Work required:
Begin with the first line of the entries below and reproduce each line exactly, ending with the line that holds "match v with None".

******

(** [parts.join(sep)]. *)
Fixpoint join (sep : jsstring) (parts : list jsstring) : jsstring :=
  match parts with
  | [] => []
  | [p] => p
  | p :: rest => p ++ sep ++ join sep rest
  end.

(** Truthiness of a string value: only the empty string is falsy. *)
Definition truthy (s : jsstring) : bool :=
  match s with [] => false | _ :: _ => true end.

(** Truthiness of [process.env.X], which is a string or [undefined]. *)
Definition env_truthy (v : option jsstring) : bool :=
  match v with None => false | Some s => truthy s end.

(** The postfix [!] of TypeScript has no effect at run time; it is only
    applied where the value has just been tested to be truthy. *)
Definition non_null (v : option jsstring) : jsstring :=
  match v with Some s => s | None => [] end.

(** [a || b] on strings. *)
Definition or_else (a b : jsstring) : jsstring :=
  if truthy a then a else b.

Definition bytes := list Byte.byte.

(** ** Chunking: [text.match(/[\s\S]{1,1000}/g) || []] *)

(** A global match of [/[\s\S]{1,n}/]: at every position the greedy
    quantifier takes as many code units as are left, up to [n], and the next
    match starts where this one ended; the search stops at the end of the
    input.  Every match consumes at least one code unit, so the length of
    the input bounds the number of matches; [fuel] is that bound. *)
Fixpoint matchAllUpTo (n fuel : nat) (s : jsstring) : list jsstring :=
  match fuel with
  | 0 => []
  | S fuel' =>
      match s with
      | [] => []
      | _ :: _ => firstn n s :: matchAllUpTo n fuel' (skipn n s)
      end
  end.

Definition CHUNK_LIMIT : nat := 1000.

(** [match] returns [null] when nothing matches, and [null || []] is the
    empty array: the same value as the empty list of matches. *)
Definition chunkText (text : jsstring) : list jsstring :=
  matchAllUpTo CHUNK_LIMIT (length text) text.

(** ** Exceptions *)

(** A thrown value: [new Error(message)]. *)
Record Error := MkError { message : jsstring }.

(** How an [async] call ends: the promise is fulfilled with a value or
    rejected with an error. *)
Inductive Outcome (A : Type) : Type :=
| Returned (a : A)
| Thrown (e : Error).

Arguments Returned {A} a.
Arguments Thrown {A} e.

Definition is_returned {A} (o : Outcome A) : bool :=
  match o with Returned _ => true | Thrown _ => false end.

(** ** The world the module acts on *)

Section Model.

(** The embedding vector ([number[]]); the module only passes it on. *)
Variable Vector : Type.

(** The data of a document of the embeddings collection (lines 77-82). *)
Record ChunkData := MkChunk {
  fileId : jsstring;
  content : jsstring;
  vector : Vector
}.

(** A stored document: where it lives, its id and its data. *)
Record Row := MkRow {
  row_database : jsstring;
  row_collection : jsstring;
  row_id : jsstring;
  row_data : ChunkData
}.

(** The queries the module builds: [Query.contains(attribute, value)]. *)
Inductive Query : Type :=
| Query_contains (attribute value : jsstring).

(** What the module writes on the console. *)
Inductive ConsoleLine : Type :=
| LogStartingIndexing (file : jsstring)
| LogExtracted (chars chunks : nat)
| WarnCollectionNotSet
| LogIndexed (file : jsstring)
| ErrorIndexing (e : Error)
| ErrorSearch (e : Error).

(** The calls that leave the module, in the order they are made. *)
Inductive Event : Type :=
| EvConsole (line : ConsoleLine)
| EvGetFileDownload (bucket bucketFile : jsstring)
| EvEmbedQuery (text : jsstring)
| EvCreateDocument (db collection id : jsstring) (data : ChunkData)
| EvListDocuments (db collection : jsstring) (queries : list Query).

Record World := MkWorld {
  database : list Row;
  trace : list Event
}.

(** [appwriteConfig] and [process.env]: read, never written. *)
Record Config := MkConfig {
  databaseId : jsstring;
  bucketId : jsstring;
  NEXT_PUBLIC_APPWRITE_VECTOR_COLLECTION : option jsstring
}.

(** The collaborators.  Their answers may depend on everything that has
    happened so far (the trace), so a call can fail once and succeed
    later.  [createAdminClient], [appwriteConfig] and the libraries are
    not part of [rag.ts]; they are parameters of the model. *)
Record Services := MkServices {
  (** [createAdminClient()]: [None] when the client is built. *)
  svc_createAdminClient : option Error;
  (** [storage.getFileDownload(bucket, file)]. *)
  svc_getFileDownload : list Event -> jsstring -> jsstring -> Outcome bytes;
  (** [parse(buffer)] of pdf-parse, then [.text]. *)
  svc_pdf_parse : bytes -> Outcome jsstring;
  (** [buffer.toString("utf-8")]: total, malformed input is replaced. *)
  svc_utf8_decode : bytes -> jsstring;
  (** [embeddings.embedQuery(text)]. *)
  svc_embedQuery : list Event -> jsstring -> Outcome Vector;
  (** [ID.unique()]. *)
  svc_unique : list Event -> jsstring;
  (** Whether the database refuses a request (network, permissions,
      missing collection, ...). *)
  svc_database_fault : list Event -> Event -> option Error;
  (** How the database evaluates a query on a document. *)
  svc_matches : Query -> ChunkData -> bool;
  (** The number of documents one [listDocuments] call returns at most. *)
  svc_page_limit : nat
}.

Variable cfg : Config.
Variable svc : Services.

(** ** The monad of [async] code *)

(** The world is kept when an exception is thrown. *)
Definition M (A : Type) : Type := World -> Outcome A * World.

Definition ret {A} (a : A) : M A := fun w => (Returned a, w).

Definition throw {A} (e : Error) : M A := fun w => (Thrown e, w).

Definition bind {A B} (m : M A) (k : A -> M B) : M B :=
  fun w =>
    match m w with
    | (Returned a, w') => k a w'
    | (Thrown e, w') => (Thrown e, w')
    end.

(** [try { body } catch (error) { handler }]. *)
Definition try_catch {A} (body : M A) (handler : Error -> M A) : M A :=
  fun w =>
    match body w with
    | (Returned a, w') => (Returned a, w')
    | (Thrown e, w') => handler e w'
    end.

(** The result of a pure computation that may throw. *)
Definition lift {A} (o : Outcome A) : M A := fun w => (o, w).

Notation "x <- m ;; k" := (bind m (fun x => k))
  (at level 61, m at next level, right associativity).
Notation "m ;;; k" := (bind m (fun _ => k))
  (at level 61, right associativity).

Definition emit (e : Event) (w : World) : World :=
  MkWorld (database w) (trace w ++ [e]).

Definition store (r : Row) (w : World) : World :=
  MkWorld (database w ++ [r]) (trace w).

(** ** The calls *)

Definition createAdminClient : M unit :=
  fun w =>
    match svc_createAdminClient svc with
    | None => (Returned tt, w)
    | Some e => (Thrown e, w)
    end.

Definition console (line : ConsoleLine) : M unit :=
  fun w => (Returned tt, emit (EvConsole line) w).

Definition getFileDownload (bucket bucketFile : jsstring) : M bytes :=
  fun w =>
    (svc_getFileDownload svc (trace w) bucket bucketFile,
     emit (EvGetFileDownload bucket bucketFile) w).

Definition embedQuery (text : jsstring) : M Vector :=
  fun w => (svc_embedQuery svc (trace w) text, emit (EvEmbedQuery text) w).

Definition ID_unique : M jsstring :=
  fun w => (Returned (svc_unique svc (trace w)), w).

(** [databases.createDocument(db, collection, id, data)]: the document is
    added unless the database refuses the request. *)
Definition createDocument (db collection id : jsstring) (data : ChunkData)
  : M unit :=
  fun w =>
    let ev := EvCreateDocument db collection id data in
    match svc_database_fault svc (trace w) ev with
    | Some e => (Thrown e, emit ev w)
    | None => (Returned tt, emit ev (store (MkRow db collection id data) w))
    end.

Definition in_collection (db collection : jsstring) (r : Row) : bool :=
  jsstring_eqb (row_database r) db
  && jsstring_eqb (row_collection r) collection.

Definition selected (db collection : jsstring) (queries : list Query)
    (r : Row) : bool :=
  in_collection db collection r
  && forallb (fun q => svc_matches svc q (row_data r)) queries.

(** [databases.listDocuments(db, collection, queries)], then
    [.documents]: the first page of the documents of the collection that
    satisfy every query, in the order of the collection. *)
Definition listDocuments (db collection : jsstring) (queries : list Query)
  : M (list Row) :=
  fun w =>
    let ev := EvListDocuments db collection queries in
    match svc_database_fault svc (trace w) ev with
    | Some e => (Thrown e, emit ev w)
    | None =>
        (Returned (firstn (svc_page_limit svc)
                     (filter (selected db collection queries) (database w))),
         emit ev w)
    end.

(** ** [extractTextFromFile] (lines 21-33) *)

Definition unsupported_message (mimeType : jsstring) : jsstring :=
  lit "Unsupported file type for indexing: " ++ mimeType.

Definition extractTextFromFile (fileBuffer : bytes) (mimeType : jsstring)
  : Outcome jsstring :=
  if jsstring_eqb mimeType (lit "application/pdf") then
    svc_pdf_parse svc fileBuffer
  else if startsWith mimeType (lit "text/") then
    Returned (svc_utf8_decode svc fileBuffer)
  else
    Thrown (MkError (unsupported_message mimeType)).

(** ** [indexDocument] (lines 42-91) *)

(** How the [for] loop over the chunks is left: it ran to its end, or the
    [return] of line 70 left the function from inside it. *)
Inductive LoopExit : Type :=
| LoopCompleted
| LoopReturn.

(** Lines 62-84. *)
Fixpoint indexChunks (file : jsstring) (chunks : list jsstring)
  : M LoopExit :=
  match chunks with
  | [] => ret LoopCompleted
  | chunk :: rest =>
      vector <- embedQuery chunk ;;
      if negb (env_truthy (NEXT_PUBLIC_APPWRITE_VECTOR_COLLECTION cfg)) then
        console WarnCollectionNotSet ;;;
        ret LoopReturn
      else
        id <- ID_unique ;;
        createDocument (databaseId cfg)
          (non_null (NEXT_PUBLIC_APPWRITE_VECTOR_COLLECTION cfg)) id
          (MkChunk file chunk vector) ;;;
        indexChunks file rest
  end.

(** [Buffer.from(fileBuffer)] of line 53 wraps the downloaded bytes without
    changing them. *)
Definition indexDocument (file bucketFileId mimeType : jsstring) : M unit :=
  createAdminClient ;;;
  try_catch
    (console (LogStartingIndexing file) ;;;
     fileBuffer <- getFileDownload (bucketId cfg) bucketFileId ;;
     text <- lift (extractTextFromFile fileBuffer mimeType) ;;
     let chunks := chunkText text in
     console (LogExtracted (length text) (length chunks)) ;;;
     exit <- indexChunks file chunks ;;
     match exit with
     | LoopReturn => ret tt
     | LoopCompleted => console (LogIndexed file)
     end)
    (fun error => console (ErrorIndexing error)).

(** ** [searchFileContentTool] (lines 96-151) *)

Definition NOT_CONFIGURED : jsstring := lit "Vector search not configured.".
Definition NO_RELEVANT_CONTENT : jsstring :=
  lit "No relevant content found in documents.".
Definition SEARCH_FAILED : jsstring :=
  lit "Failed to search document content.".
Definition SEPARATOR : jsstring :=
  [10%N] ++ lit "---" ++ [10%N].

(** Lines 132-140: the documents the tool retrieves for a query. *)
Definition retrieve (collection query : jsstring) : M (list Row) :=
  listDocuments (databaseId cfg) collection
    [Query_contains (lit "content") query].

(** Line 143: [results.documents.map(d => d.content)]. *)
Definition contents (documents : list Row) : list jsstring :=
  map (fun d => content (row_data d)) documents.

Definition searchFileContentTool (query : jsstring) : M jsstring :=
  createAdminClient ;;;
  if negb (env_truthy (NEXT_PUBLIC_APPWRITE_VECTOR_COLLECTION cfg)) then
    ret NOT_CONFIGURED
  else
    try_catch
      (queryVector <- embedQuery query ;;
       documents <-
         retrieve (non_null (NEXT_PUBLIC_APPWRITE_VECTOR_COLLECTION cfg))
           query ;;
       let relevantContent := join SEPARATOR (contents documents) in
       ret (or_else relevantContent NO_RELEVANT_CONTENT))
      (fun error =>
         console (ErrorSearch error) ;;;
         ret SEARCH_FAILED).

End Model.

Arguments EvConsole {Vector} line.
Arguments EvGetFileDownload {Vector} bucket bucketFile.
Arguments EvEmbedQuery {Vector} text.
Arguments EvListDocuments {Vector} db collection queries.

(** ** A reference instance of the collaborators

    An in-memory blob store and database with no faults, against which the
    functions can be run: the blob store holds one file, the embedding of a
    text is a one-component vector, document ids are numbered by the
    length of the trace, and [contains] is a substring test. *)

Module Fixture.

Definition Vec := list N.

(** [s.includes(needle)]. *)
Fixpoint includes (s needle : jsstring) : bool :=
  startsWith s needle
  || match s with
     | [] => false
     | _ :: s' => includes s' needle
     end.

Definition matches (q : Query) (d : ChunkData Vec) : bool :=
  match q with
  | Query_contains attribute value =>
      if jsstring_eqb attribute (lit "content") then
        includes (content d) value
      else if jsstring_eqb attribute (lit "fileId") then
        includes (fileId d) value
      else false
  end.

(** ASCII bytes decode to the code units of the same value. *)
Definition decode_ascii (b : bytes) : jsstring := map Byte.to_N b.

Definition embed_length (text : jsstring) : Vec :=
  [N.of_nat (length text)].

Definition cfg : Config :=
  MkConfig (lit "db") (lit "bucket") (Some (lit "file_embeddings")).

******

Exercise output:
(** [parts.join(sep)]. *)
Fixpoint join (sep : jsstring) (parts : list jsstring) : jsstring :=
  match parts with
  | [] => []
  | [p] => p
  | p :: rest => p ++ sep ++ join sep rest
  end.

(** Truthiness of a string value: only the empty string is falsy. *)
Definition truthy (s : jsstring) : bool :=
  match s with [] => false | _ :: _ => true end.

(** Truthiness of [process.env.X], which is a string or [undefined]. *)
Definition env_truthy (v : option jsstring) : bool :=
  match v with None => false | Some s => truthy s end.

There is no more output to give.